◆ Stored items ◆
____________

(* ===== verification/EndpointReset.v ===== *)
(** * Resets and reports of the endpoint

    After a reset both sides count from zero: the demand of a flow becomes what it
    has not used, everything that was requested is forgotten, and the timeslots that
    wait get new ids. Flows without unused demand are left as they are. *)

From S2P Require Import Prelude Platform Window WindowFacts WindowSpec WindowMarks Protocol ConnFacts ConnSpec ConnAck ConnSend ConnInwnd ConnSafe ConnLog.
From S2P Require Import Codec Pacer Lists Tsq TsqFacts Endpoint EndpointFacts EndpointOwn EndpointSend EndpointRequest EndpointState EndpointAlloc.

(** ** The effect of a reset on a flow *)

(** The counters of a flow; what is acknowledged lies between 0 and what is
    requested. *)
Record counters := { c_demand : Z; c_requested : Z; c_alloc : Z; c_used : Z }.
Definition counters_of (d : fp_dst) : counters := {| c_demand := demand_tslots d; c_requested := requested_tslots d;
  c_alloc := alloc_tslots d; c_used := used_tslots d |}.
Definition rebase (c : counters) : counters :=
  if c_demand c =? c_used c then c
  else {| c_demand := c_demand c - c_used c; c_requested := 0; c_alloc := 0; c_used := 0 |}.

Lemma rebase_idem c : rebase (rebase c) = rebase c.
Proof.
  unfold rebase. destruct (c_demand c =? c_used c) eqn:E; simpl; [by rewrite E|].
  destruct (_ =? 0); [done|]. by rewrite Z.sub_0_r.
Qed.

Lemma own_step_counters q q' k : own_step q q' → counters_of (dst_of q' k) = counters_of (dst_of q k).
Proof.
  intros Hs. pose proof (os_totals _ _ Hs (Z.to_nat k)) as Ht. unfold dst_of, arr_get. rewrite !list_lookup_total_alt.
  destruct (dsts q' !! Z.to_nat k), (dsts q !! Z.to_nat k); simpl in *; try done. unfold totals in Ht.
  injection Ht as E1 E2 E3 E4. unfold counters_of. by rewrite E1, E2, E3, E4.
Qed.

Lemma rebase_unused c : c_demand (rebase c) - c_used (rebase c) = c_demand c - c_used c.
Proof. unfold rebase. destruct (_ =? _); simpl; lia. Qed.

(** [q'] is [q] after the flows [l] were reset. *)
Record flows_reset (l : list Z) (q q' : ep_state) : Prop := {
  fr_counters : ∀ k, 0 ≤ k < 256 → counters_of (dst_of (priv q') k) =
    if decide (k ∈ l) then rebase (counters_of (dst_of (priv q) k)) else counters_of (dst_of (priv q) k);
  fr_reqs : reqs (priv q) `prefix_of` reqs (priv q');
  fr_waits : ∀ k, k ∈ l → 0 ≤ k < 256 → unused (priv q) k ≠ 0 → k ∈ reqs (priv q');
  fr_flows : ∀ k, flow_of q' k = flow_of q k ∨ (flow_of q' k = flow_renumber (flow_of q k) ∧ k ∈ l);
  fr_ids : ∀ k, k ∈ l → 0 ≤ k < 256 → unused (priv q) k ≠ 0 → flow_of q' k = flow_renumber (flow_of q k);
}.

Lemma renumber_idem f : flow_renumber (flow_renumber f) = flow_renumber f.
Proof.
  unfold flow_renumber. simpl. rewrite length_imap. f_equal. apply list_eq. intros i. rewrite !list_lookup_imap.
  by destruct (skb_qs f !! i).
Qed.

Lemma renumber_packets f : (skb_qs (flow_renumber f) ≫= skbs) = (skb_qs f ≫= skbs).
Proof.
  assert (∀ (l : list timeslot_skb_q) (g : nat → Z), (imap (λ i s, {| skbs := skbs s; tslot_id := g i |}) l ≫= skbs) = (l ≫= skbs)) as Hl.
  { intros l. induction l as [|s l IH]; intros g; [done|]. simpl. f_equal. apply (IH (λ i, g (S i))). }
  apply (Hl (skb_qs f) (λ i, u16 (Z.of_nat i))).
Qed.

Lemma renumber_length f : length (skb_qs (flow_renumber f)) = length (skb_qs f).
Proof. apply length_imap. Qed.

Lemma dst_num_data d l h t n : dst_num d → dst_num (set_areq_data l h t n d).
Proof. by intros []. Qed.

____________

◆ Problem details ◆
Your answer must be every line from the entries that contains the string "Require", copied as it stands.

◆ Written response ◆
From S2P Require Import Prelude Platform Window WindowFacts WindowSpec WindowMarks Protocol ConnFacts ConnSpec ConnAck ConnSend ConnInwnd ConnSafe ConnLog.
From S2P Require Import Codec Pacer Lists Tsq TsqFacts Endpoint EndpointFacts EndpointOwn EndpointSend EndpointRequest EndpointState EndpointAlloc.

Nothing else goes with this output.